Tottenham were guilty of surrendering a lead for the second time in four days as James Maddison’s stunning late strike saw Leicester come from behind to claim a 2-1 victory at the King Power Stadium.

Harry Kane’s superb battling strike had given Spurs the lead midway through the first-half, and they looked to have the points wrapped up when Serge Aurier found the far corner via a deflection after the interval, only for the strike to be ruled out by VAR for the very tightest of offside calls.

Ricardo Pereira levelled the scores with his first goal of the season, before Maddison’s 25-yard effort won it five minutes from time in front of the watching England manager, Gareth Southgate.
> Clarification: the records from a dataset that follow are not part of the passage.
(* ===== verification/CCCounter.v ===== *)
(** * The request counter of the CC protection (wafenginecore/cccounter/counter.go)

    A counter keyed by rule and dimension value: 64 shards of rings of ten buckets, a
    global cap and a quota per rule.  The clock [nowFn] is an argument, in Unix
    seconds.  Counts are int32. *)
From S2P Require Import Prelude.
From S2P Require Import GoLib.
Local Open Scope Z_scope.
Local Open Scope bool_scope.

Module CCCounter.

Definition numBuckets : Z := 10.
Definition shardCount : Z := 64.
Definition shardMask : Z := shardCount - 1.
Definition maxDimValueLen : nat := 128.
Definition defaultMaxKeys : Z := 200000.
Definition defaultRuleQuota : Z := 50000.

Record bucketRing := mkRing { counts : list Z; slot : Z; lastSeen : Z; ruleID : gostr }.

(** The fields that [metaMu] and the atomics protect. *)
Record meta := mkMeta {
  ruleKeys : gmap gostr Z; totalKeys : Z; maxKeys : Z; ruleQuota : Z;
  degradedCount : Z; evictedCount : Z; rejectedCount : Z
}.

Record Counter := mkCounter { shards : list (gmap gostr bucketRing); cmeta : meta }.

Definition New (maxKeys ruleQuota : Z) : Counter :=
  mkCounter (replicate (Z.to_nat shardCount) ∅)
    (mkMeta ∅ 0 (if maxKeys <=? 0 then defaultMaxKeys else maxKeys)
       (if ruleQuota <=? 0 then defaultRuleQuota else ruleQuota) 0 0 0).

Definition buildKey (ruleID dimValue : gostr) : gostr :=
  let dimValue := if (maxDimValueLen <? length dimValue)%nat then take maxDimValueLen dimValue else dimValue in
  ruleID ++ $":" ++ format_uint (fnv64a dimValue) 16.

Definition shardFor (key : gostr) : nat := Z.to_nat (Z.land (fnv32a key) shardMask).

Record Result := mkResult { Count : Z; Degraded : bool; Rejected : bool }.

(** [reserveKey]: the test of the cap, outside [metaMu], then the part under it. *)
Definition reserve_commit (m : meta) (r : gostr) : meta * bool :=
  let n := default 0 (ruleKeys m !! r) in
  if ruleQuota m <=? n
  then (mkMeta (ruleKeys m) (totalKeys m) (maxKeys m) (ruleQuota m)
          (degradedCount m + 1) (evictedCount m) (rejectedCount m), false)
  else (mkMeta (<[r := n + 1]> (ruleKeys m)) (totalKeys m + 1) (maxKeys m) (ruleQuota m)
          (degradedCount m) (evictedCount m) (rejectedCount m), true).

Definition reserveKey (m : meta) (r : gostr) : meta * bool :=
  if maxKeys m <=? totalKeys m
  then (mkMeta (ruleKeys m) (totalKeys m) (maxKeys m) (ruleQuota m)
          (degradedCount m) (evictedCount m) (rejectedCount m + 1), false)
  else reserve_commit m r.

Definition releaseKey (m : meta) (r : gostr) : meta :=
  let n := default 0 (ruleKeys m !! r) in
  mkMeta (if n <=? 1 then delete r (ruleKeys m) else <[r := n - 1]> (ruleKeys m))
    (totalKeys m - 1) (maxKeys m) (ruleQuota m)
    (degradedCount m) (evictedCount m + 1) (rejectedCount m).

(** The buckets crossed since the last write are cleared.  Slots are not negative
    (the clock is past 1970), so Go's truncated division is [Z.quot] and [Z.rem]. *)
Definition advance (ring : bucketRing) (s : Z) : bucketRing :=
  let delta := s - slot ring in
  if 0 <? delta then
    let cs := if numBuckets <=? delta then map (λ _, 0) (counts ring)
              else foldl (λ cs i, <[Z.to_nat (Z.rem (slot ring + i) numBuckets) := 0]> cs)
                         (counts ring) (seqZ 1 delta) in
    mkRing cs s (lastSeen ring) (ruleID ring)
  else ring.

Definition hit (ring : bucketRing) (s now : Z) : bucketRing :=
  mkRing (alter (λ v, swrap 32 (v + 1)) (Z.to_nat (Z.rem s numBuckets)) (counts ring))
    (slot ring) now (ruleID ring).

Definition bucketWidth (windowSec : Z) : Z :=
  let windowSec := if windowSec <=? 0 then 1 else windowSec in
  let w := Z.quot windowSec numBuckets in
  if w <=? 0 then 1 else w.

Definition shard_of (c : Counter) (key : gostr) : gmap gostr bucketRing :=
  default ∅ (shards c !! shardFor key).

Definition Incr (c : Counter) (now : Z) (r dimValue : gostr) (windowSec : Z) : Counter * Result :=
  let key := buildKey r dimValue in
  let sh := shard_of c key in
  let s := Z.quot now (bucketWidth windowSec) in
  let count (m : meta) (ring : bucketRing) :=
    let ring := hit (advance ring s) s now in
    (mkCounter (<[shardFor key := <[key := ring]> sh]> (shards c)) m,
     mkResult (zsum (counts ring)) false false) in
  match sh !! key with
  | Some ring => count (cmeta c) ring
  | None =>
      let (m, ok) := reserveKey (cmeta c) r in
      if negb ok then
        (mkCounter (shards c) m,
         if maxKeys m <=? totalKeys m then mkResult 0 false true else mkResult 0 true false)
      else count m (mkRing (replicate (Z.to_nat numBuckets) 0) s 0 r)
  end.

(** The loop shared by [Cleanup] and [DropRule]: every shard, every key; the keys that
    pass the test are deleted and released. *)
Definition sweep_shard (p : bucketRing → bool) (sh : gmap gostr bucketRing) (m : meta) :
    gmap gostr bucketRing * meta * Z :=
  let gone := map snd (map_to_list (filter (λ kr, p kr.2 = true) sh)) in
  (filter (λ kr, ¬ p kr.2 = true) sh,
   foldl (λ m ring, releaseKey m (ruleID ring)) m gone, Z.of_nat (length gone)).

Fixpoint sweep (p : bucketRing → bool) (shs : list (gmap gostr bucketRing)) (m : meta) :
    list (gmap gostr bucketRing) * meta * Z :=
  match shs with
  | [] => ([], m, 0)
  | sh :: shs' =>
      let '(sh', m1, n1) := sweep_shard p sh m in
      let '(shs'', m2, n2) := sweep p shs' m1 in
      (sh' :: shs'', m2, n1 + n2)
  end.

Definition Cleanup (c : Counter) (now idleSeconds : Z) : Counter * Z :=
  let idleSeconds := if idleSeconds <=? 0 then 300 else idleSeconds in
  let cutoff := now - idleSeconds in
  let '(shs, m, removed) := sweep (λ ring, lastSeen ring <=? cutoff) (shards c) (cmeta c) in
  (mkCounter shs m, removed).

Definition DropRule (c : Counter) (r : gostr) : Counter :=
  let '(shs, m, _) := sweep (λ ring, bool_decide (ruleID ring = r)) (shards c) (cmeta c) in
  mkCounter shs m.

Definition Reset (c : Counter) : Counter :=
  let m := cmeta c in
  mkCounter (map (λ _, ∅) (shards c))
    (mkMeta ∅ 0 (maxKeys m) (ruleQuota m) (degradedCount m) (evictedCount m) (rejectedCount m)).

Definition ActiveKeys (c : Counter) : Z := totalKeys (cmeta c).

Definition Stats (c : Counter) : list (gostr * Z) :=
  let m := cmeta c in
  [($"active_keys", totalKeys m); ($"max_keys", maxKeys m);
   ($"tracked_rules", Z.of_nat (size (ruleKeys m))); ($"degraded_count", degradedCount m);
   ($"evicted_count", evictedCount m); ($"rejected_count", rejectedCount m)].

(** ** Accounting *)

Definition rings (shs : list (gmap gostr bucketRing)) : list bucketRing :=
  concat (map (λ sh, map snd (map_to_list sh)) shs).
Definition ids (shs : list (gmap gostr bucketRing)) : list gostr := map ruleID (rings shs).

Definition occurrences (r : gostr) (l : list gostr) : Z :=
  Z.of_nat (count_if (λ x, bool_decide (x = r)) l).

(** The bookkeeping agrees with a list of rule ids, one per key. *)
Record acct (m : meta) (l : list gostr) : Prop := {
  acct_total : totalKeys m = Z.of_nat (length l);
  acct_rule : ∀ r, ruleKeys m !! r = if occurrences r l =? 0 then None else Some (occurrences r l);
}.

Record bounded (m : meta) : Prop := {
  bounded_total : totalKeys m ≤ maxKeys m;
  bounded_rule : ∀ r n, ruleKeys m !! r = Some n → n ≤ ruleQuota m;
  bounded_pos : 0 < maxKeys m ∧ 0 < ruleQuota m;
}.

Lemma occurrences_cons r x l :
  occurrences r (x :: l) = (if bool_decide (x = r) then 1 else 0) + occurrences r l.
Proof. unfold occurrences. rewrite count_if_cons. case_bool_decide; lia. Qed.

Lemma occurrences_nonneg r l : 0 ≤ occurrences r l.
Proof. unfold occurrences. lia. Qed.

Lemma acct_perm m l k : l ≡ₚ k → acct m l → acct m k.
Proof.
  intros Hp [Ht Hr]. split; [by rewrite <- Hp|]. intros r. rewrite Hr.
  unfold occurrences. by rewrite (count_if_perm _ _ _ Hp).
Qed.

Lemma acct_get m l r : acct m l → default 0 (ruleKeys m !! r) = occurrences r l.
Proof. intros [_ Hr]. rewrite Hr. destruct (Z.eqb_spec (occurrences r l) 0); cbn; lia. Qed.

Lemma reserveKey_acct m l r :
  acct m l → bounded m →
  bounded (reserveKey m r).1 ∧
  (if (reserveKey m r).2 then acct (reserveKey m r).1 (r :: l) else acct (reserveKey m r).1 l).
Proof.
  intros Ha [Hb Hq Hp]. pose proof (acct_get m l r Ha) as Hg. destruct Ha as [Ht Hr]. unfold reserveKey, reserve_commit.
  destruct (Z.leb_spec (maxKeys m) (totalKeys m)); [by split|]. rewrite Hg.
  destruct (Z.leb_spec (ruleQuota m) (occurrences r l)); [by split|].
  cbn. split; split; cbn; try done; try lia.
  - intros r' n [[<- <-]|[_ Hn]]%lookup_insert_Some; [lia|by eapply Hq].
  - intros r'. rewrite occurrences_cons. pose proof (occurrences_nonneg r l).
    case_bool_decide as Heq; [subst r'|].
    + rewrite lookup_insert_eq. destruct (Z.eqb_spec (1 + occurrences r l) 0); [lia|]. f_equal. lia.
    + rewrite lookup_insert_ne by done. apply Hr.
Qed.

Lemma releaseKey_acct m l r :
  acct m (r :: l) → bounded m → acct (releaseKey m r) l ∧ bounded (releaseKey m r).
Proof.
  intros Ha [Hb Hq Hp]. pose proof (acct_get _ _ r Ha) as Hg. destruct Ha as [Ht Hr]. unfold releaseKey.
  rewrite Hg, occurrences_cons, bool_decide_eq_true_2 by done. pose proof (occurrences_nonneg r l).
  cbn [length] in Ht. specialize (Hr r) as Hrr.
  rewrite occurrences_cons, bool_decide_eq_true_2 in Hrr by done.
  split; split; cbn; try done; try lia.
  - intros r'. specialize (Hr r'). rewrite occurrences_cons in Hr.
    destruct (decide (r = r')) as [<-|Hne].
    + destruct (Z.leb_spec (1 + occurrences r l) 1).
      * rewrite lookup_delete_eq. by replace (occurrences r l) with 0 by lia.
      * rewrite lookup_insert_eq. destruct (Z.eqb_spec (occurrences r l) 0); [lia|]. f_equal. lia.
    + rewrite bool_decide_eq_false_2 in Hr by done. rewrite Z.add_0_l in Hr. rewrite <- Hr.
      destruct (1 + occurrences r l <=? 1); [by rewrite lookup_delete_ne|by rewrite lookup_insert_ne].
  - intros r' n Hn. destruct (decide (r = r')) as [<-|Hne].
    + destruct (Z.leb_spec (1 + occurrences r l) 1); [by rewrite lookup_delete_eq in Hn|].
      rewrite lookup_insert_eq in Hn. injection Hn as <-.
      destruct (Z.eqb_spec (1 + occurrences r l) 0); [lia|]. apply Hq in Hrr. lia.
    + apply (Hq r').
      by destruct (1 + occurrences r l <=? 1); [rewrite lookup_delete_ne in Hn|rewrite lookup_insert_ne in Hn].
Qed.

Lemma release_all_acct gone m l :
  acct m (map ruleID gone ++ l) → bounded m →
  acct (foldl (λ m ring, releaseKey m (ruleID ring)) m gone) l ∧
  bounded (foldl (λ m ring, releaseKey m (ruleID ring)) m gone).
Proof.
  revert m. induction gone as [|g gone IH]; intros m Ha Hb; [done|]. cbn [foldl].
  destruct (releaseKey_acct m _ _ Ha Hb). by apply IH.
Qed.

Lemma ids_cons sh shs : ids (sh :: shs) = map ruleID (map snd (map_to_list sh)) ++ ids shs.
Proof. unfold ids, rings. cbn. by rewrite map_app. Qed.

Lemma shard_partition (p : bucketRing → bool) (sh : gmap gostr bucketRing) :
  map snd (map_to_list sh) ≡ₚ
  map snd (map_to_list (filter (λ kr, p kr.2 = true) sh)) ++
  map snd (map_to_list (filter (λ kr, ¬ p kr.2 = true) sh)).
Proof. rewrite <- map_app. by apply Permutation_map, map_to_list_partition. Qed.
Tottenham made six changes to the side that threw away a two-goal lead against Olympiakos in midweek, with captain Hugo Lloris and Dele Alli absent from the squad altogether.

Brendan Rodgers brought Ayoze Perez and Harvey Barnes back into his starting line-up as the only two changes to the team that started the defeat at Old Trafford last weekend.

The home side thought they were ahead when stand-in ‘keeper Paulo Gazzaniga spilt straight into the path of Perez, with Wilfried Ndidi eventually bundling home, but VAR showed that Perez had come from an offside position.

Fine margins: VAR ruled out Tottenham's second in the second half
AFP/Getty Images

It was a moment of part-persistence, part-brilliance from Kane that broke the deadlock soon after, the England captain somehow managing to not only keep his feet but take the ball past Jonny Evans after being nudged in the back, and then chopping a finish past Kasper Schmeichel as he fell to the ground.

The hosts were unperturbed, and continued to threaten after the break with some lovely football, with Vardy going close on the counter-attack at one end, before Son Heung-Min missed an excellent chance to give Spurs some breathing space at the other.

Then came a far more controversial VAR intervention, as Serge Aurier’s deflected strike was ruled out after Son was deemed to be offside in the build-up, the replay showing his shoulder to be millimetres ahead of Caglar Soyuncu’s knee.

Predictably, the Foxes took advantage of their reprieve almost immediately, when fullback Ricardo arrived to meet Vardy’s half-cleared cross and sidefoot home.

And things got even better for Leicester, and even tougher to swallow for Spurs, when Maddison arrowed into the bottom corner late on.